Chapter 2 Shame on the rain

I've been surfing the Internet for a long time, probably since 1999. At that time, the company installed new broadband, and it seems that online chat began at that time.

At that time, in the words of my colleagues, no matter what kind of person you are in reality, you will become a different person when you are on the Internet, you will not be frightened when you say big things and empty words, and you will not blush when you tell all your lies (you can't see red).

It is even more common to deceive others and play tricks on others, and sometimes it can even be offensive and abusive. There's a truth to what they're saying.

In real life, I can be regarded as an upright person, and I don't have the habit of deceiving others and coaxing others, but on the Internet, this is far from the case.

The chat room I often go to seems to be called the sky of fate. One night I drank more wine and chatted online when I had nothing to do.

I saw a girl named Yuqing on the net, and she was having a hot chat with others. I questioned her continuously in a public way (public is that all people can see your input, and others can't see it in private chats), and said: "You had a good chat with me yesterday, and asked me to talk to you all night today, but I didn't expect you to talk to others all night today, and you ignored you many times to greet you, you are too watery Yanghua, right?!" "Actually, I didn't know her, and I never talked to her, which was a deliberate attack on her, that is, a deliberate trick.

After a while, she replied, "You recognized the wrong person, I didn't go online yesterday." I said, "No way, you are you and you are you, the bones are burned and you recognize the ashes, who can't pretend to be stupid, you don't pretend to be innocent." She immediately replied, "I really don't know you, I haven't talked to you." Where will I let go, I asked repeatedly: "Yesterday you talked with me for four hours, you said that you had a feeling of hating to see each other late, and asked me to talk again today, I was so happy that I didn't sleep well all night; Unexpectedly, time has passed, and in the blink of an eye, you are so ruthless and unrighteous. "By the way, I forgot to confess, I type very fast, I can type 100 crosses per minute when chatting with others, and I can chat with five netizens at the same time.

She couldn't talk to other netizens anymore, so she could only keep defending me, repeatedly explaining that I really recognized the wrong person, and hoped that I wouldn't pester her again.

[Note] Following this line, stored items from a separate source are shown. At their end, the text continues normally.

(** Whatever libwebrtc calls, in its order: handles of x264 are opened, fed
    consecutive timestamps and closed one after the other, and after the last
    release none is open. *)
Theorem h264_handles_released config a calls :
  let e0 := new_H264Encoder config in
  all_enabled H264_allowed (handle_call a) calls e0 = true →
  library_run None (events (run (handle_call a) calls) e0) = Some (in_hand (exec (run (handle_call a) calls) e0)) ∧
  library_run None (events (run (handle_call a) (calls ++ [CallRelease])) e0) = Some None.
Proof.
  intros e0 Hok.
  assert (∀ calls e, (encoder_ e = None ∨ initialized_ e = true) →
    all_enabled H264_allowed (handle_call a) calls e = true →
    library_run (in_hand e) (events (run (handle_call a) calls) e) =
      Some (in_hand (exec (run (handle_call a) calls) e))) as H.
  { clear. intros calls. unfold run. induction calls as [|c calls IH]; intros e Hi Hok; [done|].
    simpl in Hok. apply andb_true_iff in Hok as [Hc Hok]. rewrite fmap_cons. cbn [eseq].
    rewrite exec_bind, events_bind, library_app. destruct (allowed_step a c e Hc Hi) as [-> Hi']. simpl. by apply IH. }
  split; [apply (H calls e0); [by left|done]|].
  pose proof (H (calls ++ [CallRelease]) e0 (or_introl eq_refl)) as H'.
  rewrite all_enabled_app, Hok in H'. specialize (H' eq_refl). change (in_hand e0) with (@None (nat * Z)) in H'. rewrite H'.
  destruct (run_app (handle_call a) calls [CallRelease] e0) as [-> _].
  unfold exec at 1. rewrite run_one. cbn [handle_call Release H264].
  destruct (release_run (exec (run (handle_call a) calls) e0)) as (e' & H1 & _ & _ & H2 & _).
  unfold mbind, eff_bind. rewrite H1. unfold mret, eff_ret. simpl. unfold in_hand. by rewrite H2.
Qed.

But I was already deceiving her, how could I listen to her justification. So I used my typist-like abilities to taunt and sarcasm her, and the snarky words on the screen flashed dazzlingly, and I even sighed at the end

"There is no truth on the Internet, yesterday is strange today". (I admire myself, what a witty one.)

At this time, many netizens also joined me (apparently sympathizing with me) and rained down on her, some of whom said something vicious.

For a whole hour, poor her, still there pale and pleading, it's really not me, it's really not me, you're mistaken.

To be honest, I was crazy with joy, and a pleasure that I had never felt before, and I finally understood the Devil's Dictionary's interpretation of the word comfort, which says that comfort is the feeling of being very excited at the thought of someone else restless.

Finally, the girl named Yuqing said something

"I don't go online anymore, I didn't expect the Internet to be like this!" It's off the net. I haven't seen her in the chat room since.

I suddenly felt deeply guilty, maybe this girl was very naïve, very kind, with a longing for online chatting, wanted to make a few friends online, but was beaten by me, and hated online chat forever.